Fiber: Benefiber powder has NO taste. I add mine to my protein drink everyday and have no problems with constipation. BUT if you do get constipated, cheap ole glycerin suppositories ($4 for 50 of them at Walmart) will take care of the problem in about an hour.
~Stephanie~
RNY revision from lapband 7/30/07...TT/BL 10/9/08 and at GOAL
Courtesy from a poster on another OH forum board:
When you magically drop x pounds per day or x pounds in the first week, two weeks, three weeks, etc. after surgery, it feels like a dream come true.
But: IT. WILL. STOP. Because it is NOT fat. It is WATER. This is what is happening, courtesy of Diana Cox, who is a molecular biologist Ph.D. and taught stuff like this in medical school:
Our bodies use glycogen for short term energy storage. Glycogen is not very soluble, but it is stored in our muscles for quick energy -- one pound of glycogen requires 4 lbs of water to keep it soluble, and the average glycogen storage capacity is about 2 lbs. So, when you are not getting in enough food, your body turns first to stored glycogen, which is easy to break down for energy. And when you use up 2 lbs of glycogen, you also lose 8 lbs of water that was used to store it -- voila -- the "easy" 10 lbs that most people lose in the first week of a diet.
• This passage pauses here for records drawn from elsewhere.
(* ===== verification/Xdp.v ===== *)
(** * The XDP programs ([upf-edge-ebpf/src/main.rs])

    [upf_edge_n3] strips the GTP-U encapsulation of uplink packets,
    [upf_edge_n6] adds it to downlink packets; both select a FAR through the
    PDRs of the session and count traffic.  A packet is the octets between
    [ctx.data()] and [ctx.data_end()].  The kernel helpers are parameters. *)

From S2P Require Import Prelude Common Gtpu.

(** The verdicts of an XDP program ([enum xdp_action] of the kernel). *)
Definition XDP_ABORTED : Z := 0.
Definition XDP_DROP : Z := 1.
Definition XDP_PASS : Z := 2.
Definition XDP_REDIRECT : Z := 4.

Record XdpContext := mkCtx { headroom : nat; packet : list Z }.

(** [bpf_xdp_adjust_head(ctx, delta)] ([None] is a non-zero return, which
    leaves the packet as it was) and [bpf_redirect(ifindex, flags)]. *)
Class XdpHelpers := {
  bpf_xdp_adjust_head : XdpContext → Z → option XdpContext;
  bpf_redirect : Z → Z → Z;
}.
As you stay in caloric deficit, however, your body starts to realize that this is not a short term problem. You start mobilizing fat from your adipose tissue and burning fat for energy. But your body also realizes that fat can't be used for short bursts of energy -- like, to outrun a sabertooth tiger. So, it starts converting some of the fat into glycogen, and rebuilding the glycogen stores. And as it puts back the 2 lbs of glycogen into the muscle, 8 lbs of water has to be stored with it to keep it soluble. So, even though you might still be LOSING energy content to your body, your weight will not go down or you might even GAIN for a while as you retain water to dissolve the glycogen that is being reformed and stored.